Если будет убит русский классический танец, стоящий на такой необыкновенной высоте, с которой никто в мире не осмелится равняться, то не только любители балета будут горькими слезами плакать, но, может быть, и пролетарская молодежь, когда она начнет строить дворец своей жизни и спросит: а где у тебя это? – и когда мы ей скажем: да ведь это что-то императорское, мы его уничтожили, – может быть, и она нас заклеймит черным словом. Поэтому я предпочитаю делать сейчас ошибку, по мнению не пролетарских масс, а тех людей, которые и в наших музеях готовы перебить фарфор, потому что из этих чашек пили аристократы[118]
.Читая защитную речь Луначарского, нетрудно представить себе буйную и мстительную пролетарскую массу советской России 1930-х годов, решившую покончить как с классическим балетом, так и с модернистским действом, которые являются объектами его защиты. Вопрос заключался в том, кто должен контролировать авторов и идеи балета. Луначарский умер от сердечного приступа через три года после этих заявлений – в 1933 году, когда его понизили в должности в связи с ростом власти Сталина. Его взлет, а затем падение как влиятельной фигуры отражает судьбу бунта против старого и принятия нового, которыми были отмечены первые годы после Октябрьской революции 1917 года, когда новое – джаз, оркестры без дирижеров, диссонансная музыка и «танцы машин» – принималось с энтузиазмом. В балете этот импульс к радикально новому нашел свое воплощение в творчестве таких хореографов, как Голейзовский, бывший танцовщик Большого театра, ставший позднее балетмейстером. Голейзовский проявлял интерес к изображению нового индивидуализма и эмоциональности послереволюционной свободы с помощью балетной лексики, включавшей акробатические и гимнастические позы и движения, что должно было сделать искусство балета более демократичным, приблизив к широким массам [Souritz 1990: 174]. В 1933–1934 годах Голейзовский ненадолго вернулся в Большой театр, после того как его ранние балеты, включая «Смерч», были ненадолго возвращены в репертуар, а затем вновь сняты.
Сложные взаимоотношения между культурой и политической системой в Советском Союзе в конце 1920-х – 1930-е годы сильно колебались от принятия к неприятию, а новое направление революционного движения то способствовало, то препятствовало развивающемуся модернизму. Мир, в котором Якобсон родился как хореограф, оказался недолговечным. Как он ориентировался в его изменениях, что происходило во время этого скачка к новаторствам, а затем отступления от них, для тех, кто, как и он, остался?
Изначально негативные высказывания Якобсона о формализме были искренними.

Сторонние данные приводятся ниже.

Lemma step_at_holds co0 (s : system CO) i :
  Forall unanswered s.2 -> sessions s.1.2 = sessions co0 ->
  Forall (holds_session co0) s.2 ->
  let s' := step_at (H := saleCoordinator sale_of) s i in
  Forall unanswered s'.2 /\ sessions s'.1.2 = sessions co0 /\
  Forall (holds_session co0) s'.2.
Proof.
  cbv zeta. destruct s as [[db co] ts]. cbn [fst snd].
  intros Hun Hs Hh. unfold step_at.
  destruct (ts !! i) as [t|] eqn:Hi; [|done].
  pose proof (proj1 (Forall_lookup _ _) Hun i t Hi) as Hut.
  pose proof (step_balance item_key "" db co t Hut)
    as (_ & Hs' & _ & Hun' & _).
  pose proof (step_holds co0 db co t Hut Hs
                (proj1 (Forall_lookup _ _) Hh i t Hi)) as Hh'.
  cbv zeta in *. unfold saleCoordinator in *.
  destruct (step db co t) as [[db1 co1] t1]. cbn [fst snd] in *.
  split; [by apply Forall_insert|]. split; [congruence|].
  by apply Forall_insert.
Qed.

Lemma exec_holds co0 (s : system CO) sched :
  Forall unanswered s.2 -> sessions s.1.2 = sessions co0 ->
  Forall (holds_session co0) s.2 ->
  Forall (holds_session co0) (exec (H := saleCoordinator sale_of) s sched).2.
Proof.
  unfold exec. revert s.
  induction sched as [|i sched IH]; intros s Hun Hs Hh; [done|].
  cbn [fold_left].
  destruct (step_at_holds co0 s i Hun Hs Hh) as (Hun' & Hs' & Hh').
  by apply IH.
Qed.

Lemma arrivals_hold co0 reqs : Forall (holds_session co0) (arrivals reqs).
Proof.
  unfold arrivals. apply Forall_map, Forall_forall. intros r _.
  unfold spawn. destruct (String.eqb (Query_Get r "code") "").
  - by intros [|[|[_ Hg]]].
  - by intros [|[|[]]].
Qed.

(** The purchases of a sale are the granted purchases that drew on its
    counter. *)
Lemma purchase_of_sale_draws co s t :
  sessions_consistent sale_of co -> holds_session co t ->
  purchase_of_sale co s t = draws item_key (sale_inventory_key s) t.
Proof.
  intros Hcons Hh. unfold purchase_of_sale, draws.
  destruct (granted t) eqn:Hg; [|done]. cbn [andb].
  destruct Hh as (ses & Hses & Hitem).
  { pose proof Hg as Hg'. unfold granted in Hg'.
    destruct (pc t); try done; auto. }
  rewrite Hses, (Hcons _ _ Hses), Hitem.
  destruct (String.eqb_spec (sale_of (itemID t)) s) as [->|Hne].
  - symmetry. by apply String.eqb_eq.
  - symmetry. apply String.eqb_neq. intros Heq.
    by apply sale_inventory_key_inj in Heq.
Qed.

(** The balance of a sale over a run: what its counter has lost is what
    was granted to its sessions, and the purchases table is as it was. *)
Lemma run_balance s db co reqs sched :
  sessions_consistent sale_of co ->
  0 <= stock co (sale_inventory_key s) ->
  let s' := exec (H := saleCoordinator sale_of) (db, co, arrivals reqs) sched in
  let sold := tally (purchase_of_sale co s) s'.2 in
  0 <= sold /\
  stock s'.1.2 (sale_inventory_key s) =
    stock co (sale_inventory_key s) - sold /\
  0 <= stock s'.1.2 (sale_inventory_key s) /\
  s'.1.1 = db.
Proof.
  intros Hcons Hpos. cbv zeta.
  destruct (exec_invariant item_key (sale_inventory_key s)
              (stock co (sale_inventory_key s)) (db, co, arrivals reqs) sched)
    as (Hnn & Hsum & Hdb & _); cbn [fst snd].
  { apply arrivals_unanswered. }
  { done. }
  { rewrite arrivals_none_granted. lia. }
  cbv zeta in *. cbn [fst snd] in *.
  pose proof (exec_holds co (db, co, arrivals reqs) sched
                (arrivals_unanswered reqs) eq_refl (arrivals_hold co reqs))
    as Hh.
  rewrite (tally_ext (purchase_of_sale co s)
             (draws item_key (sale_inventory_key s))).
  - unfold saleCoordinator in *.
    pose proof (tally_nonneg (draws item_key (sale_inventory_key s))
                  (exec (H := specCoordinator item_key)
                     (db, co, arrivals reqs) sched).2).
    repeat split; try lia. done.
  - eapply Forall_impl; [exact Hh|]. intros t Ht.
    by apply purchase_of_sale_draws.
Qed.

End SaleAccounting.

(** ** The claims about the purchase path *)

Section PurchaseClaims.
Import Http Purchase.
Variable inventory_key : string -> string.

Abbreviation ops := (specCoordinator inventory_key).
Abbreviation handler := (PurchaseHandler (H := specCoordinator inventory_key)).


(** C3, on the code.  The handler never deletes the session: a valid code
    presented twice, one request after the other, is granted twice while
    stock lasts, and each grant takes a unit from the counter. *)
Theorem code_redeemed_twice (db : DB) (co : CO) (r : Request) (s : Session)
  (w1 w2 : ResponseWriter) :
  Query_Get r "code" <> "" ->
  sessions co !! Query_Get r "code" = Some s ->
  link co = [] ->
  2 <= stock co (inventory_key (item_id s)) ->
  statusCode w1 = None -> statusCode w2 = None ->
  let first := handler db co r w1 in
  let second := handler first.1.1 first.1.2 r w2 in
  statusCode first.2 = Some StatusOK /\
  statusCode second.2 = Some StatusOK /\
  sessions second.1.2 !! Query_Get r "code" = Some s /\
  stock second.1.2 (inventory_key (item_id s)) =
    stock co (inventory_key (item_id s)) - 2.
Proof.
  intros Hcode Hs Hl Hstock Hw1 Hw2. cbv zeta.
  rewrite (handler_grants inventory_key db co r s w1) by (done || lia).
  cbn [fst snd].
  rewrite (handler_grants inventory_key db _ r s w2);
    [|done|done|done|rewrite stock_taken; lia].
  cbn [fst snd]. rewrite !Encode_status by done.
  repeat split; try done.
  rewrite !stock_taken. lia.
Qed.

(** C4, on the code.  The handler has no per-user check: a user whose
    counter for the sale has reached the cap is served like any other (200,
    never 403), the inventory is decremented and the user's counter is not
    touched; the specification's outcome for the same redemption is
    [UserLimitExceeded]. *)
Theorem capped_user_is_served (cap : Z) (db : DB) (co : CO) (r : Request)
  (s : Session) (w : ResponseWriter) :
  Query_Get r "code" <> "" ->
  sessions co !! Query_Get r "code" = Some s ->
  link co = [] ->
  0 < stock co (inventory_key (item_id s)) ->
  cap <= bought co (sale_id s) (user_id s) ->
  statusCode w = None ->
  let res := handler db co r w in
  spec_outcome inventory_key cap co (Query_Get r "code") = UserLimitExceeded /\
  statusCode res.2 = Some StatusOK /\
  user_count res.1.2 = user_count co /\
  stock res.1.2 (inventory_key (item_id s)) =
    stock co (inventory_key (item_id s)) - 1.
Proof.
  intros Hcode Hs Hl Hstock Hcap Hw. cbv zeta.
  rewrite (handler_grants inventory_key db co r s w) by done.
  cbn [fst snd]. rewrite Encode_status, stock_taken by done.
  repeat split; try done.
  unfold spec_outcome. rewrite (proj2 (String.eqb_neq _ _) Hcode).
  rewrite reach_up, Hs by done. cbn [fst negb].
  by rewrite (proj2 (Z.leb_le _ _) Hcap).
Qed.
Lemma blank_text_sends_nothing_witness :
  posts (fst (ai_evaluation
                (fun _ => Raise (LibraryError (u "unreachable")))
                (u "key")
                {| analyze_button := true; ask_button := true;
                   user_question := u "What is missing?" |}
                [0x20; 0x0a; 0x09; 0xa0])) = [].
Proof.
  apply (blank_text_sends_nothing
           (fun _ => Raise (LibraryError (u "unreachable"))) (u "key")
           {| analyze_button := true; ask_button := true;
              user_question := u "What is missing?" |}
           [0x20; 0x0a; 0x09; 0xa0]).
  repeat constructor.
Defined.

(** ** Further properties of the script *)

Module More.

Import Pages.

(** *** The AI client *)

Lemma try_post_reply net req r :
  net req = Ok r -> (status_code r =? 401)%Z = false ->
  try_post net req
  = match (let! _ := raise_for_status r in
           let! body := json_body r in content_of body) with
    | Ok v => Returned v
    | Raise e => Raised e
    end.
Proof. intros Hn Hs. unfold try_post. now rewrite Hn, Hs. Qed.
(** [userInfo.sub] with [userInfo = response.data]: [null] throws, a
    string body finds [String.prototype.sub], an object its own
    property. *)
Inductive prop_read : Type :=
| OwnProp (v : option jsval)
| InheritedProp (rendering : string).

Definition read_sub (data : jsval) : result prop_read :=
  match data with
  | JNull => Err "Cannot read properties of null (reading 'sub')"
  | JStr _ => Ok (InheritedProp (native_fn "sub"))
  | JObj props => Ok (OwnProp (assoc_last "sub" props))
  | _ => Ok (OwnProp None)
  end.

Definition prop_read_truthy (p : prop_read) : bool :=
  match p with OwnProp v => truthy v | InheritedProp _ => true end.

(** [`${userInfo.sub}`], which throws for an object with an own
    [toString] key. *)
Definition prop_read_template (p : prop_read) : result string :=
  match p with OwnProp v => js_template_checked v | InheritedProp r => Ok r end.

Definition LINKEDIN_API_BASE : string := "https://api.linkedin.com".

Definition LINKEDIN_FEED_URL : string := "https://www.linkedin.com/feed/update/".

Definition userinfo_request (accessToken : string) : http_request :=
  mkHttpRequest "GET" (LINKEDIN_API_BASE ++ "/v2/userinfo")
    [("Authorization", "Bearer " ++ accessToken)] None.

Definition post_payload (authorUrn postText : string) : jsval :=
  JObj [("author", JStr authorUrn);
        ("commentary", JStr postText);
        ("visibility", JStr "PUBLIC");
        ("distribution", JObj [("feedDistribution", JStr "MAIN_FEED");
                               ("targetEntities", JArr []);
                               ("thirdPartyDistributionChannels", JArr [])]);
        ("lifecycleState", JStr "PUBLISHED");
        ("isReshareDisabledByAuthor", JBool false)].

Definition posts_request (accessToken authorUrn postText : string) : http_request :=
  mkHttpRequest "POST" (LINKEDIN_API_BASE ++ "/rest/posts")
    [("Authorization", "Bearer " ++ accessToken);
     ("Content-Type", "application/json");
     ("X-Restli-Protocol-Version", "2.0.0");
     ("LinkedIn-Version", "202501")]
    (Some (post_payload authorUrn postText)).

(** [LinkedInPublishResult] *)
Record LinkedInPublishResult : Type := mkPublishResult {
  pr_success : bool;
  pr_postId : option string;
  pr_postUrl : option string;
  pr_error : option jsval
}.

(** The [error] of the result built in the [catch] block of
    [publishToLinkedIn]. *)
Definition publish_error (error : js_error) : jsval :=
  let errorData := option_map snd (err_response error) in
  let fallback :=
    or_else (opt_prop errorData "message")
      (if String.eqb (err_message error) "" then JStr "Failed to publish to LinkedIn"
       else JStr (err_message error)) in
  match err_response error with
  | Some (st, _) =>
      if Z.eqb st 401 then JStr "LinkedIn access token is invalid or expired. Please sign in again."
      else if Z.eqb st 403 then
        JStr "You do not have permission to post to LinkedIn. Please check your app permissions."
      else if Z.eqb st 422 then
        or_else (opt_prop errorData "message")
          (JStr "LinkedIn rejected the post. It may be duplicate content.")
      else if Z.eqb st 429 then
        JStr "LinkedIn rate limit exceeded. Please wait a moment and try again."
      else fallback
  | None => fallback
  end.

Section LinkedIn.

Variable http : Http.
Variable db : Db.

(** [axios.get] / [axios.post] with the default [validateStatus]: a
    status outside [200..299] rejects with an error carrying the
    response. *)
Definition axios_request (req : http_request) : LM axios_response :=
  fun log =>
    let log' := (log ++ [EHttp req])%list in
    match http log req with
    | HttpResponse st hs d =>
        if ((200 <=? st)%Z && (st <? 300)%Z)%bool then (LOk (mkAxiosResponse st hs d), log')
        else (LErr (mkJsError ("Request failed with status code " ++ decimal st) (Some (st, d))), log')
    | HttpNetworkError m => (LErr (mkJsError m None), log')
    end.

(** [getLinkedInUserUrn(accessToken)] *)
Definition getLinkedInUserUrn (accessToken : string) : LM string :=
  ltry
    (response <~ axios_request (userinfo_request accessToken) ;;
     sub <~ llift (read_sub (ar_data response)) ;;
     if negb (prop_read_truthy sub) then lthrow "Could not retrieve LinkedIn user ID"
     else (subText <~ llift (prop_read_template sub) ;;
           lret ("urn:li:person:" ++ subText)))
    (fun error =>
       match err_response error with
       | Some (st, _) =>
           if Z.eqb st 401
           then lthrow "LinkedIn access token is invalid or expired. Please sign in again."
           else lthrow ("Failed to get LinkedIn user info: " ++ err_message error)
       | None => lthrow ("Failed to get LinkedIn user info: " ++ err_message error)
       end).

(** [publishToLinkedIn(accessToken, postText)] *)
Definition publishToLinkedIn (accessToken postText : string) : LM LinkedInPublishResult :=
  ltry
    (authorUrn <~ getLinkedInUserUrn accessToken ;;
     response <~ axios_request (posts_request accessToken authorUrn postText) ;;
     let postId := assoc_str "x-restli-id" (ar_headers response) in
     let postUrl := match postId with
                    | Some p => if str_truthy postId
                                then Some (LINKEDIN_FEED_URL ++ encodeURIComponent p) else None
                    | None => None
                    end in
     lret (mkPublishResult true (if str_truthy postId then postId else None) postUrl None))
    (fun error => lret (mkPublishResult false None None (Some (publish_error error)))).

(** A database call: the call is logged, then it resolves or throws. *)
Definition db_update (c : db_call) : LM unit :=
  fun log => (match db log c with
              | None => LOk tt
              | Some msg => LErr (mkJsError msg None)
              end, (log ++ [EDb c])%list).

(** [try { await update(...) } catch (dbError) { console.error(...) }] *)
Definition db_update_logged (c : db_call) : LM unit :=
  ltry (db_update c) (fun _ => lret tt).

Definition lrespond (code : Z) (msg : jsval) : LM http_response :=
  lret (mkResponse code (JObj [("success", JBool false); ("message", msg)])).

(** [publishLinkedInPost(req, res)] *)
Definition publishLinkedInPost (supabaseUser : option jsval) (body : jsval) : LM http_response :=
  ltry
    (_ <~ llift (destructure body "post_text") ;;
     let post_text := field body "post_text" in
     let linkedin_token := field body "linkedin_token" in
     let generated_post_id := field body "generated_post_id" in
     let userId := opt_prop supabaseUser "id" in
     if bad_string post_text
     then lrespond 400 (JStr "Post text is required and must be a non-empty string")
     else
     match linkedin_token with
     | Some (JStr token) =>
         if String.eqb token "" then lrespond 400 (JStr "LinkedIn access token is required")
         else if negb (truthy userId) then lrespond 401 (JStr "User not authenticated")
         else if Nat.ltb 3000 (utf16_length (list_ascii_of_string (js_template post_text)))
         then lrespond 400 (JStr "Post text exceeds LinkedIn character limit (3000 characters)")
         else
           publishResult <~ publishToLinkedIn token (trim (js_template post_text)) ;;
           if negb (pr_success publishResult)
           then lrespond 400 (or_else (pr_error publishResult) (JStr "Failed to publish to LinkedIn"))
           else
             let uid := match userId with Some u => u | None => JNull end in
             _ <~ (match generated_post_id with
                   | Some gid =>
                       if truthy generated_post_id then
                         match pr_postId publishResult with
                         | Some pid =>
                             if str_truthy (pr_postId publishResult)
                             then db_update_logged
                                    (UpdatePostLinkedInMetadata gid uid pid
                                       (match pr_postUrl publishResult with
                                        | Some u => u | None => "" end))
                             else db_update_logged (UpdatePostStatusInDb gid uid 2)
                         | None => db_update_logged (UpdatePostStatusInDb gid uid 2)
                         end
                       else lret tt
                   | None => lret tt
                   end) ;;
             lret (mkResponse 200
                     (JObj [("success", JBool true);
                            ("message", JStr "Post published to LinkedIn successfully");
                            ("data", JObj (opt_field "linkedin_post_id"
                                             (option_map JStr (pr_postId publishResult))
                                           ++ opt_field "linkedin_post_url"
                                                (option_map JStr (pr_postUrl publishResult))))]))
     | _ => lrespond 400 (JStr "LinkedIn access token is required")
     end)
    (fun error =>
       lrespond 500 (JStr (if String.eqb (err_message error) ""
                           then "Failed to publish post to LinkedIn" else err_message error))).

End LinkedIn.

(** ** Predicates and sample inputs used by the statements below *)

(** The refinement call failed, its text is not JSON, or the parsed value
    lacks one of the five section keys (reading a key of [null] throws). *)
Definition refinement_degraded (c : result string) : Prop :=
  match c with
  | Err _ => True
  | Ok resp =>
      match JSON_parse resp with
      | Err _ => True
      | Ok v => exists k, In k section_keys /\
                  match get_prop v k with Ok p => p = None | Err _ => True end
      end
  end.

Definition is_err {A} (r : result A) : bool :=
  match r with Err _ => true | Ok _ => false end.

Definition env_configured : Env := mkEnv (Some "sk-test") None.

Definition backend_down : Backend := fun _ _ => Reject "connect ECONNREFUSED".

Definition backend_reply (s : string) : Backend := fun _ _ => Reply (Some s).

(** Answers the [n]-th request with the [n]-th text of the script. *)
Definition backend_script (script : list string) : Backend :=
  fun log _ => match nth_error script (length log) with
               | Some s => Reply (Some s)
               | None => Reply None
               end.

Definition sample_sections : PostSections :=
  mkPostSections (Some (JStr "Remote work is not the problem."))
                 (Some (JStr "Your calendar is."))
                 (Some (JStr "Back-to-back calls leave no time to think."))
                 (Some (JStr "Guard your focus hours."))
                 (Some (JStr "How do you protect yours?")).

(** All five sections are set to a truthy value. *)
Definition complete_sections (s : PostSections) : bool :=
  truthy (intro s) && truthy (main_insight s) && truthy (supporting_detail s)
  && truthy (shift_takeaway s) && truthy (cta s).

(** Model answers for a full pipeline run: the base draft, then the
    voice-refined sections, then a logic answer that is not JSON. *)
Definition base_answer : string := unq
  "{`intro`:`a`,`main_insight`:`b`,`supporting_detail`:`c`,`shift_takeaway`:`d`,`cta`:`e`,`design_idea`:`x`}".

Definition voice_answer : string := unq
  "{`intro`:`A`,`main_insight`:`B`,`supporting_detail`:`C`,`shift_takeaway`:`D`,`cta`:`E`}".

Он лично нашел способ частично сохранить прежний живой оптимизм культурной революции 1920-х годов и использовать его, превращая политические директивы в эстетические вызовы[119]
. Например, его статья для «Рабочего и театра» была искренней – он не просто ввел акробатические элементы, он нашел способ соединить этот стиль движения с балетной лексикой и таким образом оживить форму. В этом и заключалась его истинная миссия: он научился использовать каждое возникающее ограничение и превращать его в возможность.Интерес к этнографии
Несмотря на то что Якобсон был всего на несколько лет старше молодых студентов Хореографического техникума, с которыми он начал работать в конце 1920-х годов, он легко вжился в роль культурного наставника, заражая их своим авантюризмом и обучая не только исполнению своей хореографии, но и тому, как приобщиться к богатому миру перформативного искусства за пределами балета. Н. Е. Шереметьевская и ее сокурсники по Хореографическому техникуму, исполнявшие балеты Якобсона в начале 1930-х годов, в период после «Золотого века», были очарованы им самим и смелостью его экспериментов. Шереметьевскую вместе с Борисом Фенстером, Владимиром Варковицким и другими окрестили «бригадой Якобсона», возможно, иронично позаимствовав термин, которым в 1930-е годы обозначали рабочую силу в колхозах, объединенную в небольшие группы для достижения максимальной производительности [Шереметьевская 2007: 34].